Keterangan ini dibenarkan Wakil Rektor III USTJ Isak Rumbarar. Awalnya Isak menyanggah keterangan Albert soal surat pemberitahuan. "Saya benar-benar sangat buta dengan kegiatan adik-adik mahasiswa ini," katanya kepada reporter Tirto. "Mereka sebarkan kegiatan ke publik pukul 9. Saya baru dapat pukul 9.50, 10 menit menuju kegiatan (peresmian posko). Pihak keamanan tahu lebih dulu."
Ia mengklaim tak pernah mempermasalahkan kegiatan mahasiswa selama ada pemberitahuan. Tapi khusus di masa pandemi ini, ia menyarankan agar kegiatan dilakukan secara online, termasuk diskusi soal tapol Papua di Kalimantan.
Isak akhirnya "komunikasi dengan pihak kepolisian" karena acara tetap digelar tatap muka dan menurutnya kampus tidak berwenang membubarkan kegiatan itu. "Saya khawatir COVID-19 dan USTJ jadi klaster," klaimnya, tapi juga mengatakan kalau ia khawatir kegiatan ini dapat "menakuti" calon mahasiswa.
Klaim Albert soal status aktif di lembaga mahasiswa juga Isak sanggah.
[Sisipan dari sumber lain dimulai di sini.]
(** * OR-Set CRDT (crdt.h): a shallow embedding and its properties

    The C++ class [ORSet] keeps a replica id, a 64-bit counter, an ordered
    set of (element, tag) pairs and an unordered set of elements used as a
    membership cache.  Both containers are modelled as finite sets ([gset]):
    [std::set] orders its keys with [operator<], and two keys are the same
    key exactly when neither is below the other, which for the lexicographic
    order on (string, (string, uint64)) is structural equality. *)

From stdpp Require Import gmap strings list sets.
From Stdlib Require Import NArith Lia DecimalString DecimalNat.

Local Open Scope N_scope.

(** ** Tags *)

(** [struct Tag { string replica_id; uint64_t counter; }] *)
Record Tag : Type := mkTag {
  tag_replica_id : string;
  tag_counter : N
}.

Global Instance Tag_eq_dec : EqDecision Tag.
Proof. solve_decision. Defined.

Global Instance Tag_countable : Countable Tag.
Proof.
  refine (inj_countable' (λ t, (tag_replica_id t, tag_counter t))
                         (λ p, mkTag p.1 p.2) _).
  by intros [].
Defined.

(** [Tag::operator==] *)
Definition Tag_eqb (a b : Tag) : bool :=
  bool_decide (tag_replica_id a = tag_replica_id b)
  && bool_decide (tag_counter a = tag_counter b).

(** ** Replica state *)

(** Range of [uint64_t]; [local_counter++] wraps around at this modulus. *)
Definition UINT64_MOD : N := 2 ^ 64.

Definition wrap64 (n : N) : N := n mod UINT64_MOD.

Record ORSet : Type := mkORSet {
  replica_id : string;
  local_counter : N;
  internal_set : gset (string * Tag);
  element_cache : gset string
}.

(** [ORSet(const string& id) : replica_id(id), local_counter(0) {}] *)
Definition ORSet_new (id : string) : ORSet :=
  {| replica_id := id; local_counter := 0;
     internal_set := ∅; element_cache := ∅ |}.

(** The tag built by the next [add]: [local_counter++] and then
    [Tag tag{replica_id, local_counter}]. *)
Definition next_tag (s : ORSet) : Tag :=
  mkTag (replica_id s) (wrap64 (local_counter s + 1)).

(** [ORSet::add] *)
Definition add (element : string) (s : ORSet) : ORSet :=
  let tag := next_tag s in
  {| replica_id := replica_id s;
     local_counter := tag_counter tag;
     internal_set := {[ (element, tag) ]} ∪ internal_set s;
     element_cache := {[ element ]} ∪ element_cache s |}.

(** First loop of [ORSet::remove]: the tags seen for [element]. *)
Definition tags_to_remove (element : string) (st : gset (string * Tag)) : gset Tag :=
  set_fold (λ pair acc, if decide (pair.1 = element) then {[ pair.2 ]} ∪ acc else acc)
           ∅ st.

(** Second loop of [ORSet::remove]: erase [(element, tag)] for each seen tag. *)
Definition erase_tags (element : string) (tags : gset Tag)
    (st : gset (string * Tag)) : gset (string * Tag) :=
  set_fold (λ tag acc, acc ∖ {[ (element, tag) ]}) st tags.

(** Third loop of [ORSet::remove]: is some pair for [element] left?  The
    [break] only cuts the scan short; the flag is a disjunction. *)
Definition still_exists (element : string) (st : gset (string * Tag)) : bool :=
  set_fold (λ pair found, found || bool_decide (pair.1 = element)) false st.

(** [ORSet::remove] *)
Definition remove (element : string) (s : ORSet) : ORSet :=
  let tags := tags_to_remove element (internal_set s) in
  let internal_set' := erase_tags element tags (internal_set s) in
  {| replica_id := replica_id s;
     local_counter := local_counter s;
     internal_set := internal_set';
     element_cache :=
       if still_exists element internal_set'
       then element_cache s
       else element_cache s ∖ {[ element ]} |}.

(** [unordered_set::count]: 0 or 1. *)
Definition cache_count (element : string) (c : gset string) : nat :=
  if decide (element ∈ c) then 1%nat else 0%nat.

(** [ORSet::contains] *)
Definition contains (element : string) (s : ORSet) : bool :=
  Nat.ltb 0 (cache_count element (element_cache s)).

(** [ORSet::elements]: a [set<string>] built from the cache. *)
Definition elements_of (s : ORSet) : gset string :=
  list_to_set (elements (element_cache s)).

(** [ORSet::merge] *)
Definition merge (other : ORSet) (s : ORSet) : ORSet :=
  {| replica_id := replica_id s;
     local_counter := local_counter s;
     internal_set := internal_set s ∪ internal_set other;
     element_cache := element_cache s ∪ element_cache other |}.

(** [ORSet::size], [ORSet::internal_size], [ORSet::get_counter] *)
Definition ORSet_size (s : ORSet) : nat := size (element_cache s).
Definition internal_size (s : ORSet) : nat := size (internal_set s).
Definition get_counter (s : ORSet) : N := local_counter s.

(** ** The order on tags *)

(** [Tag::operator<]: [tie(replica_id, counter) < tie(other.replica_id,
    other.counter)], the lexicographic order. *)
Definition Tag_ltb (a b : Tag) : bool :=
  match String.compare (tag_replica_id a) (tag_replica_id b) with
  | Lt => true
  | Eq => tag_counter a <? tag_counter b
  | Gt => false
  end.

(** ** Cache consistency (I1) *)

(** The cache as it would be recomputed from the entry store. *)
Definition recomputed_cache (st : gset (string * Tag)) : gset string :=
  set_map fst st.

Definition I1 (s : ORSet) : Prop :=
  element_cache s = recomputed_cache (internal_set s).

Global Instance I1_dec s : Decision (I1 s).
Proof. unfold I1. solve_decision. Defined.

(** ** Histories of one replica *)

(** The public methods of the class.  [Merge] carries the snapshot of the
    other replica that the caller passes in. *)
Inductive op : Type :=
  | Add (element : string)
  | Remove (element : string)
  | Contains (element : string)
  | Elements
  | Merge (other : ORSet)
  | Size
  | InternalSize
  | GetCounter.

Inductive ret : Type :=
  | RVoid
  | RBool (b : bool)
  | RElements (es : gset string)
  | RSize (n : nat)
  | RCounter (c : N).

(** A call yields the replica after the call and the value returned.  The
    [const] methods hand the replica back as it was. *)
Definition call (o : op) (s : ORSet) : ORSet * ret :=
  match o with
  | Add element => (add element s, RVoid)
  | Remove element => (remove element s, RVoid)
  | Contains element => (s, RBool (contains element s))
  | Elements => (s, RElements (elements_of s))
  | Merge other => (merge other s, RVoid)
  | Size => (s, RSize (ORSet_size s))
  | InternalSize => (s, RSize (internal_size s))
  | GetCounter => (s, RCounter (get_counter s))
  end.

Definition apply_op (o : op) (s : ORSet) : ORSet := (call o s).1.

(** Run a history, oldest call first. *)
Fixpoint run_ops (ops : list op) (s : ORSet) : ORSet :=
  match ops with
  | [] => s
  | o :: ops' => run_ops ops' (apply_op o s)
  end.

(** The snapshots handed to [merge] are internally consistent. *)
Definition snapshot_ok (o : op) : Prop :=
  match o with
  | Merge other => I1 other
  | _ => True
  end.

Fixpoint count_adds (ops : list op) : nat :=
  match ops with
  | [] => 0%nat
  | Add _ :: ops' => S (count_adds ops')
  | _ :: ops' => count_adds ops'
  end.

(** ** A system of replicas *)

(** The replicas of a deployment, addressed by position, and the calls a
    driver makes on them: [EvMerge i j] is [replica_i.merge(replica_j)]. *)
Inductive event : Type :=
  | EvAdd (i : nat) (element : string)
  | EvRemove (i : nat) (element : string)
  | EvMerge (i j : nat).

Definition init_system (ids : list string) : list ORSet := ORSet_new <$> ids.

(** An event that names a replica that does not exist changes nothing. *)
Definition step (ev : event) (sys : list ORSet) : list ORSet :=
  match ev with
  | EvAdd i element => alter (add element) i sys
  | EvRemove i element => alter (remove element) i sys
  | EvMerge i j =>
      match sys !! j with
      | Some other => alter (merge other) i sys
      | None => sys
      end
  end.

(** The tagged entry created by an event, if it is an [add]. *)
Definition issued (ev : event) (sys : list ORSet) : list (string * Tag) :=
  match ev with
  | EvAdd i element =>
      match sys !! i with
      | Some r => [(element, next_tag r)]
      | None => []
      end
  | _ => []
  end.

Fixpoint run_events (trace : list event) (sys : list ORSet) : list ORSet :=
  match trace with
  | [] => sys
  | ev :: trace' => run_events trace' (step ev sys)
  end.

(** Every entry created along a trace, in the order of the [add] calls. *)
Fixpoint issued_log (trace : list event) (sys : list ORSet) : list (string * Tag) :=
  match trace with
  | [] => []
  | ev :: trace' => issued ev sys ++ issued_log trace' (step ev sys)
  end.

(** Number of [add] calls on replica [i]. *)
Fixpoint adds_at (i : nat) (trace : list event) : nat :=
  match trace with
  | [] => 0%nat
  | EvAdd j _ :: trace' =>
      if decide (i = j) then S (adds_at i trace') else adds_at i trace'
  | _ :: trace' => adds_at i trace'
  end.

(** No two [add] calls produced the same tag. *)
Definition tags_unique (log : list (string * Tag)) : Prop := NoDup (log.*2).

(** No store holds two entries that share a tag. *)
Definition store_tags_unique (r : ORSet) : Prop :=
  ∀ e1 e2 t, (e1, t) ∈ internal_set r → (e2, t) ∈ internal_set r → e1 = e2.

(** ** The invariant behind the uniqueness of tags *)

(** What holds of a system after the calls [past] and of the entries
    created by them: the replica ids are pairwise distinct, the created
    tags are pairwise distinct, the counter of a replica is the number of
    its add calls modulo 2^64, each created tag belongs to one of the add
    calls of the replica it names, and every stored entry was created by
    some [add]. *)
Record sys_inv (past : list event) (sys : list ORSet)
    (log : list (string * Tag)) : Prop := SysInv {
  inv_ids : NoDup (replica_id <$> sys);
  inv_log : tags_unique log;
  inv_counter : ∀ i r, sys !! i = Some r →
    local_counter r = wrap64 (N.of_nat (adds_at i past));
  inv_owner : ∀ p, p ∈ log →
    ∃ i r j, sys !! i = Some r ∧ replica_id r = tag_replica_id p.2
             ∧ (1 ≤ j ≤ adds_at i past)%nat
             ∧ tag_counter p.2 = wrap64 (N.of_nat j);
  inv_store : ∀ i r p, sys !! i = Some r → p ∈ internal_set r → p ∈ log
}.

(** ** The two-replica walkthrough of [main] *)

Module Walkthrough.
Definition A0 : ORSet := ORSet_new "A".
Definition B0 : ORSet := ORSet_new "B".
(* A.add("apple"); B.add("apple"); *)
Definition A1 : ORSet := add "apple" A0.
Definition B1 : ORSet := add "apple" B0.
(* A.merge(B); B.merge(A); *)
Definition A2 : ORSet := merge B1 A1.
Definition B2 : ORSet := merge A2 B1.
(* A.remove("apple"); B.add("apple"); *)
Definition A3 : ORSet := remove "apple" A2.
Definition B3 : ORSet := add "apple" B2.
(* B.merge(A); A.merge(B); *)
Definition B4 : ORSet := merge A3 B3.
Definition A4 : ORSet := merge B4 A3.
End Walkthrough.

(** ** Long histories in a small store *)




(** ** The order on stored entries *)

(** [pair<string, Tag>::operator<], the order of [internal_set]:
    [a.first < b.first || (!(b.first < a.first) && a.second < b.second)]. *)
Definition entry_ltb (a b : string * Tag) : bool :=
  String.ltb a.1 b.1 || (negb (String.ltb b.1 a.1) && Tag_ltb a.2 b.2).

(** ** Loops over several elements *)

(** [for (e : es) set.add(e);] *)
Definition add_all (es : list string) (s : ORSet) : ORSet :=
  foldl (λ acc e, add e acc) s es.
Menurutnya semua itu tidak benar. Pun dengan klaim status mahasiswa aktif. Berdasarkan penelusuran di pangkalan data kemahasiswaan, Isak mengatakan yang benar-benar terdaftar sebagai mahasiswa hanya Alber dan Ones Busop. Sementara nama Marthen Pakage tidak muncul di pangkalan data, pun dengan Semmy Gobay. Bedanya, Program Studi Ilmu Hubungan Internasional mengatakan Semmy masih terdaftar.
Isak juga menegaskan Alexander Gobay sudah berstatus alumni. Dia adalah "peserta wisuda 2019. Dilantik [Presiden BEM] pada 19 September 2018 dan berakhir pada 19 September 2019. Waktu Alex pimpin demo, sudah berstatus alumni."
Pada Senin malam empat mahasiswa ini dibebaskan usai menandatangani surat pernyataan, kata pendamping hukum lain, Yuliana Yabansabra, kepada reporter Tirto.
==========
(Revisi 17 Juni 2020 pukul 15.50. Sebelumnya kami meragukan pernyataan Isak bahwa Gobay sudah alumni dengan dasar dia terpilih sebagai Presiden BEM, mengutip artikel Jubi, pada November 2018 dengan masa bakti satu tahun. Sementara demonstrasi pecah pada Agustus 2019 dan Gobay dipindah ke Balikpapan pada awal Oktober 2019. Tapi Isak bilang Gobay menjabat 19 September 2018-19 September 2019 dan dinyatakan lulus setelah mengikuti yudisium pada Agustus 2019. "Ketika wisuda pada September 2019 ybs namanya tetap dibacakan dalam SK rektor sebagai peserta wisuda dan ybs berhalangan hadir karena sudah ditahan pihak keamanan," katanya.)